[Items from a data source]
++++++++++++++++++++

(* ===== verification/JsMap.v ===== *)
(** * Maps in insertion order

    The host language's [Map] where the source iterates over it and the order
    shows: a list of entries; [set] replaces an entry in place or appends it. *)

From S2P Require Import Prelude.

Local Open Scope Z_scope.

Definition JsMap (K V : Type) : Type := list (K * V).

Section JsMap.
Context {K V : Type} `{!EqDecision K}.
Implicit Types (m : JsMap K V) (k : K) (v : V).

Fixpoint map_get k m : option V :=
  match m with
  | [] => None
  | (k', v) :: m' => if decide (k' = k) then Some v else map_get k m'
  end.

Fixpoint map_set k v m : JsMap K V :=
  match m with
  | [] => [(k, v)]
  | (k', v') :: m' => if decide (k' = k) then (k', v) :: m' else (k', v') :: map_set k v m'
  end.

Definition map_values m : list V := m.*2.

Lemma map_get_set_eq k v m : map_get k (map_set k v m) = Some v.
Proof.
  induction m as [| [k' v'] m IH]; cbn; [by rewrite decide_True |].
  case_decide; cbn; [by rewrite decide_True | by rewrite decide_False].
Qed.

Lemma map_get_set_ne k k' v m : k' <> k -> map_get k' (map_set k v m) = map_get k' m.
Proof.
  intros Hne. induction m as [| [k2 v2] m IH]; cbn; [by rewrite decide_False |].
  destruct (decide (k2 = k)) as [-> |]; cbn; [by rewrite !decide_False by congruence |].
  by rewrite IH.
Qed.

Lemma map_get_set k k' v m : map_get k' (map_set k v m) = if decide (k' = k) then Some v else map_get k' m.
Proof. case_decide as H; [subst; apply map_get_set_eq | by apply map_get_set_ne]. Qed.

Lemma map_set_keys k v m : (map_set k v m).*1 = if decide (k ∈ m.*1) then m.*1 else m.*1 ++ [k].
Proof.
  induction m as [| [k' v'] m IH]; [done |]. cbn [map_set].
  destruct (decide (k' = k)) as [-> | Hne]; cbn [fmap list_fmap fst].
  - by rewrite decide_True by set_solver.
  - rewrite IH. destruct (decide (k ∈ m.*1)); [by rewrite decide_True by set_solver |].
    by rewrite decide_False by set_solver.
Qed.

Lemma map_set_NoDup k v m : NoDup m.*1 -> NoDup (map_set k v m).*1.
Proof.
  intros Hm. rewrite map_set_keys. case_decide; [done |]. apply list.NoDup_app. split_and!; [done | set_solver |].
  apply list.NoDup_singleton.
Qed.

Lemma map_get_Some k v m : map_get k m = Some v -> (k, v) ∈ m.
Proof.
  induction m as [| [k' v'] m IH]; [done |]. cbn. case_decide as He; [intros [= ->]; subst; by left |].
  intros Hg. right. by apply IH.
Qed.

Lemma elem_map_get k v m : NoDup m.*1 -> (k, v) ∈ m -> map_get k m = Some v.
Proof.
  induction m as [| [k' v'] m IH]; cbn; intros Hm Hin; [by apply not_elem_of_nil in Hin |].
  apply list.NoDup_cons in Hm as [Hk Hm]. apply elem_of_cons in Hin as [[= -> ->] | Hin].
  - by rewrite decide_True.
  - rewrite decide_False; [by apply IH |]. intros ->. apply Hk, list_elem_of_fmap. by exists (k, v).
Qed.

Lemma map_get_None k m : map_get k m = None <-> k ∉ m.*1.
Proof.
  induction m as [| [k' v'] m IH]; cbn; [split; [set_solver | done] |].
  case_decide; [split; [done | set_solver] |]. rewrite IH. set_solver.
Qed.

Lemma map_values_elem v m : NoDup m.*1 -> v ∈ map_values m <-> exists k, map_get k m = Some v.
Proof.
  intros Hm. unfold map_values. rewrite list_elem_of_fmap. split.
  - intros ([k v'] & -> & Hin). exists k. by apply elem_map_get.
  - intros [k Hk]. exists (k, v). split; [done | by apply map_get_Some].
Qed.

(** ** Sums over the values *)

Lemma map_sum_new (f : V -> Z) k v m :
  map_get k m = None -> sum_of f (map_values (map_set k v m)) = sum_of f (map_values m) + f v.
Proof.
  induction m as [| [k' v'] m IH]; cbn; [lia |]. case_decide; [done |]. cbn. intros H'.
  unfold map_values in IH. rewrite IH by done. lia.
Qed.

Lemma map_sum_replace (f : V -> Z) k v w m :
  map_get k m = Some w -> sum_of f (map_values (map_set k v m)) = sum_of f (map_values m) + f v - f w.
Proof.
  induction m as [| [k' v'] m IH]; cbn; [done |]. case_decide; cbn.
  - intros [= ->]. lia.
  - intros H'. unfold map_values in IH. rewrite IH by done. lia.
Qed.

(** A property of all stored entries, kept by [set]. *)
Definition map_all (P : K -> V -> Prop) m : Prop := forall k v, map_get k m = Some v -> P k v.

Lemma map_all_set P k v m : map_all P m -> P k v -> map_all P (map_set k v m).
Proof.
  intros Hm Hv k' v'. rewrite map_get_set. case_decide; [intros [= <-]; by subst | apply Hm].
Qed.

Lemma map_all_nil P : map_all P [].
Proof. done. Qed.
End JsMap.
(* ===== verification/Commands.v ===== *)
(** * Command identifiers, scopes and records (packages/core/src/commands.ts)

    A command identifier carries the millisecond at which it was made and 16
    random bytes; a runtime admits it only inside a window around its clock. *)

From S2P Require Import Prelude JsTime Errors Schema JsonValue Unicode Contracts WorkOrder Digest Sha256Facts.
From S2P Require Import DigestFacts.

Local Open Scope Z_scope.

(** ** Identifiers *)

(** [COMMAND_ID_PATTERN]: the timestamp of an identifier of that form. *)
Definition commandIdTimestamp (commandId : string) : option Z :=
  rest ← strip_prefix "kafcmd_" commandId;
  '(timestamp, rest) ← digits 13 0 rest;
  suffix ← strip_prefix "_" rest;
  if (js_length suffix =? 32) && all_chars is_hex_digit suffix then Some timestamp else None.

Definition CommandIdSchema (commandId : string) : bool :=
  match commandIdTimestamp commandId with Some _ => true | None => false end.

(** [timestamp] is the clock's [getTime()], NaN being [None], and [random] the
    bytes the entropy source returns; a timestamp that passes the guard has 13
    digits. *)
Definition createCommandId (timestamp : option Z) (random : list Z) : outcome js_error string :=
  let refused := RangeError "Command timestamp must be a 13-digit Unix epoch millisecond value" in
  ms ← orThrow timestamp refused;
  _ ← require (is_safe_integer ms && (1000000000000 <=? ms) && (ms <=? 9999999999999)) refused;
  _ ← require (Z.of_nat (length random) =? 16)
        (RangeError "Command ID entropy source must return exactly 16 bytes");
  parse CommandIdSchema ("kafcmd_" +:+ pad 13 ms +:+ "_" +:+ hex_text random).

Inductive CommandIdWindowResult :=
| window_valid (timestamp : Z)
| window_malformed
| window_future_skew
| window_expired.

Definition validateCommandIdWindow (commandId : string) (now : option Z)
    (maximumFutureSkewMs idempotencyHorizonMs : Z) : CommandIdWindowResult :=
  match commandIdTimestamp commandId with
  | None => window_malformed
  | Some timestamp =>
      if nan_gt (Some timestamp) (Z.add maximumFutureSkewMs <$> now) then window_future_skew
      else if nan_le (Some (timestamp + idempotencyHorizonMs)) now then window_expired
      else window_valid timestamp
  end.

(** ** Scopes and records *)

Record CommandScope := {
  cs_issuerId : string;
  cs_tenant : Tenant;
  cs_principal : Principal;
  cs_operation : string;
  cs_normalizedResourceScope : list ResourceScope;
  cs_commandId : string;
}.

Record CommandContext := {
  cc_commandId : string;
  cc_operation : string;
  cc_normalizedResourceScope : list ResourceScope;
  cc_requestDigest : string;
}.

Inductive CommandResultReference :=
| result_run (runId : string)
| result_event (runId eventId : string)
| result_effect (runId effectId : string)
| result_decision_challenge (challengeId : string)
| result_input_submission (submissionId : string)
| result_response (responseReference : string).

Inductive CommandStatus := command_in_progress | command_committed.

Record CommandRecord := {
  cr_scope : CommandScope;
  cr_requestDigest : string;
  cr_status : CommandStatus;
  cr_resultReference : option CommandResultReference;
  cr_safeResponseDigest : option string;
  cr_firstSeenAt : string;
  cr_committedAt : option string;
  cr_detailRetentionExpiresAt : string;
  cr_idempotencyExpiresAt : string;
}.

#[export] Instance CommandScope_eq_dec : EqDecision CommandScope.
Proof. solve_decision. Defined.
#[export] Instance CommandResultReference_eq_dec : EqDecision CommandResultReference.
Proof. solve_decision. Defined.
#[export] Instance CommandStatus_eq_dec : EqDecision CommandStatus.
Proof. solve_decision. Defined.
#[export] Instance CommandRecord_eq_dec : EqDecision CommandRecord.
Proof. solve_decision. Defined.

Section Schemas.
Context `{Zod}.

Definition CommandContextSchema (c : CommandContext) : option CommandContext :=
  operation ← trimmed 256 (cc_operation c);
  scopes ← array_of 0 256 ResourceScopeSchema (cc_normalizedResourceScope c);
  checked (CommandIdSchema (cc_commandId c) && DigestSchema (cc_requestDigest c))
    {| cc_commandId := cc_commandId c; cc_operation := operation; cc_normalizedResourceScope := scopes;
       cc_requestDigest := cc_requestDigest c |}.

Definition createCommandContext (commandId operation : string) (payload : JsonValue)
    (normalizedResourceScope : option (list ResourceScope)) : outcome js_error CommandContext :=
  requestDigest ← digestCanonicalJson payload;
  orThrow (CommandContextSchema
    {| cc_commandId := commandId; cc_operation := operation;
       cc_normalizedResourceScope := default [] normalizedResourceScope;
       cc_requestDigest := requestDigest |}) ZodError.

Definition CommandScopeSchema (s : CommandScope) : option CommandScope :=
  issuerId ← trimmed 256 (cs_issuerId s);
  tenant ← TenantSchema (cs_tenant s);
  principal ← PrincipalSchema (cs_principal s);
  operation ← trimmed 256 (cs_operation s);
  scopes ← array_of 0 256 ResourceScopeSchema (cs_normalizedResourceScope s);
  checked (CommandIdSchema (cs_commandId s))
    {| cs_issuerId := issuerId; cs_tenant := tenant; cs_principal := principal;
       cs_operation := operation; cs_normalizedResourceScope := scopes;
       cs_commandId := cs_commandId s |}.

Definition CommandResultReferenceSchema (r : CommandResultReference) : option CommandResultReference :=
  match r with
  | result_run runId => result_run <$> trimmed 256 runId
  | result_event runId eventId => r ← trimmed 256 runId; e ← trimmed 256 eventId; Some (result_event r e)
  | result_effect runId effectId => r ← trimmed 256 runId; e ← trimmed 256 effectId; Some (result_effect r e)
  | result_decision_challenge c => result_decision_challenge <$> trimmed 256 c
  | result_input_submission s => result_input_submission <$> trimmed 256 s
  | result_response r => result_response <$> trimmed 1024 r
  end.

Definition CommandRecordSchema (r : CommandRecord) : option CommandRecord :=
  scope ← CommandScopeSchema (cr_scope r);
  reference ← match cr_resultReference r with
              | None => Some None
              | Some ref => Some <$> CommandResultReferenceSchema ref
              end;
  checked (DigestSchema (cr_requestDigest r) && optional DigestSchema (cr_safeResponseDigest r)
           && zod_datetime (cr_firstSeenAt r) && optional zod_datetime (cr_committedAt r)
           && zod_datetime (cr_detailRetentionExpiresAt r) && zod_datetime (cr_idempotencyExpiresAt r))
    {| cr_scope := scope; cr_requestDigest := cr_requestDigest r; cr_status := cr_status r;
       cr_resultReference := reference; cr_safeResponseDigest := cr_safeResponseDigest r;
       cr_firstSeenAt := cr_firstSeenAt r; cr_committedAt := cr_committedAt r;
       cr_detailRetentionExpiresAt := cr_detailRetentionExpiresAt r;
       cr_idempotencyExpiresAt := cr_idempotencyExpiresAt r |}.
End Schemas.

(** ** Properties of identifiers *)

Lemma strip_prefix_app p s : strip_prefix p (p +:+ s) = Some s.
Proof. induction p as [| c p IH]; [done |]. rewrite string_app_cons. cbn. by rewrite Ascii.eqb_refl. Qed.

Lemma commandIdTimestamp_text ms random :
  1000000000000 <= ms <= 9999999999999 -> length random = 16%nat -> Forall is_byte random ->
  commandIdTimestamp ("kafcmd_" +:+ pad 13 ms +:+ "_" +:+ hex_text random) = Some ms.
Proof.
  intros Hms Hlen Hb. unfold commandIdTimestamp. rewrite strip_prefix_app. cbn [mbind option_bind].
  rewrite pad_digits by lia. cbn [mbind option_bind]. rewrite strip_prefix_app. cbn [mbind option_bind].
  destruct (hex_text_digest random Hb) as [Hh Hl]. unfold js_length. rewrite Hh, Hl, Hlen. cbn. done.
Qed.

(** C40: command identifiers round-trip.  For a clock reading of 13 digits and
    16 random bytes an identifier is made, its timestamp reads back, and no
    other reading or bytes give the same identifier; for any other input none is
    made. *)
Theorem command_id_round_trip timestamp random :
  Forall is_byte random ->
  (forall ms, timestamp = Some ms -> 1000000000000 <= ms <= 9999999999999 -> length random = 16%nat ->
     exists id, createCommandId timestamp random = Return id /\ CommandIdSchema id = true
       /\ commandIdTimestamp id = Some ms
       /\ forall timestamp' random', Forall is_byte random' ->
            createCommandId timestamp' random' = Return id -> timestamp' = timestamp /\ random' = random)
  /\ (forall id, createCommandId timestamp random = Return id -> exists ms,
        timestamp = Some ms /\ 1000000000000 <= ms <= 9999999999999 /\ length random = 16%nat).
Proof.
  assert (forall t r id, createCommandId t r = Return id -> exists ms, t = Some ms
    /\ 1000000000000 <= ms <= 9999999999999 /\ length r = 16%nat
    /\ id = "kafcmd_" +:+ pad 13 ms +:+ "_" +:+ hex_text r) as Hinv.
  { intros t r id. unfold createCommandId. destruct t as [ms |]; cbn [orThrow mbind outcome_bind]; [| done].
    destruct (_ && _) eqn:Hms; cbn [require]; [| done]. destruct (_ =? 16) eqn:Hlen; cbn [require]; [| done].
    cbn [mbind outcome_bind]. intros [_ ->]%parse_Return. bools. exists ms. split_and!; [done | lia | lia | lia | done]. }
  intros Hb. split.
  - intros ms -> Hms Hlen. set (id := "kafcmd_" +:+ pad 13 ms +:+ "_" +:+ hex_text random).
    assert (commandIdTimestamp id = Some ms) as Hts by (by apply commandIdTimestamp_text).
    assert (CommandIdSchema id = true) as Hok by (unfold CommandIdSchema; by rewrite Hts).
    exists id. split_and!; [| done | done |].
    + unfold createCommandId. cbn [orThrow mbind outcome_bind]. rewrite Hlen.
      rewrite (proj2 (is_safe_integer_spec ms)) by (unfold MAX_SAFE_INTEGER; lia).
      rewrite !(proj2 (Z.leb_le _ _)) by lia. cbn. fold id. by apply parse_Return.
    + intros t' r' Hb' Hid. destruct (Hinv _ _ _ Hid) as (ms' & -> & Hms' & Hlen' & Heq).
      pose proof (commandIdTimestamp_text ms' r' Hms' Hlen' Hb') as Hts'. rewrite <- Heq, Hts in Hts'.
      injection Hts' as <-. split; [done |]. apply hex_text_inj; [done | done |].
      unfold id in Heq. repeat (apply (inj (String.app _)) in Heq). done.
  - intros id Hid. destruct (Hinv _ _ _ Hid) as (ms & -> & ? & ? & _). by exists ms.
Qed.

(** The replay window.  A command identifier is admitted exactly when it
    is well formed, at most the permitted skew ahead of the clock and younger
    than the horizon; once expired it stays refused as time passes. *)
Theorem command_window commandId now skew horizon :
  (forall ts, validateCommandIdWindow commandId (Some now) skew horizon = window_valid ts <->
     commandIdTimestamp commandId = Some ts /\ ts <= now + skew /\ now < ts + horizon)
  /\ (forall later, validateCommandIdWindow commandId (Some now) skew horizon = window_expired ->
        now <= later -> validateCommandIdWindow commandId (Some later) skew horizon = window_expired).
Proof.
  unfold validateCommandIdWindow, nan_gt, nan_le, nan_lt, nan_compare. cbn [fmap option_fmap option_map].
  destruct (commandIdTimestamp commandId) as [t |]; [| split; [intros; split; [done | by intros [? _]] | done]].
  split.
  - intros ts. destruct (_ <? _) eqn:H1; [| destruct (_ <=? _) eqn:H2]; bools.
    + split; [done | intros ([= ->] & ? & _); lia].
    + split; [done | intros ([= ->] & _ & ?); lia].
    + split; [intros [= ->]; split_and!; [done | lia | lia] | by intros ([= ->] & _)].
  - intros later. destruct (skew + now <? t) eqn:H1; [done |]. destruct (t + horizon <=? now) eqn:H2; [| done].
    intros _ Hle. bools. rewrite (proj2 (Z.ltb_ge _ _)), (proj2 (Z.leb_le _ _)) by lia. done.
Qed.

++++++++++++++++++++

## Task description
Of all the entries above, output exactly the lines between the one holding "The host language's" and the one holding "induction m as [| [k' v'] m IH]; cbn; [by", inclusive.

## The answer
    The host language's [Map] where the source iterates over it and the order
    shows: a list of entries; [set] replaces an entry in place or appends it. *)

From S2P Require Import Prelude.

Local Open Scope Z_scope.

Definition JsMap (K V : Type) : Type := list (K * V).

Section JsMap.
Context {K V : Type} `{!EqDecision K}.
Implicit Types (m : JsMap K V) (k : K) (v : V).

Fixpoint map_get k m : option V :=
  match m with
  | [] => None
  | (k', v) :: m' => if decide (k' = k) then Some v else map_get k m'
  end.

Fixpoint map_set k v m : JsMap K V :=
  match m with
  | [] => [(k, v)]
  | (k', v') :: m' => if decide (k' = k) then (k', v) :: m' else (k', v') :: map_set k v m'
  end.

Definition map_values m : list V := m.*2.

Lemma map_get_set_eq k v m : map_get k (map_set k v m) = Some v.
Proof.
  induction m as [| [k' v'] m IH]; cbn; [by rewrite decide_True |].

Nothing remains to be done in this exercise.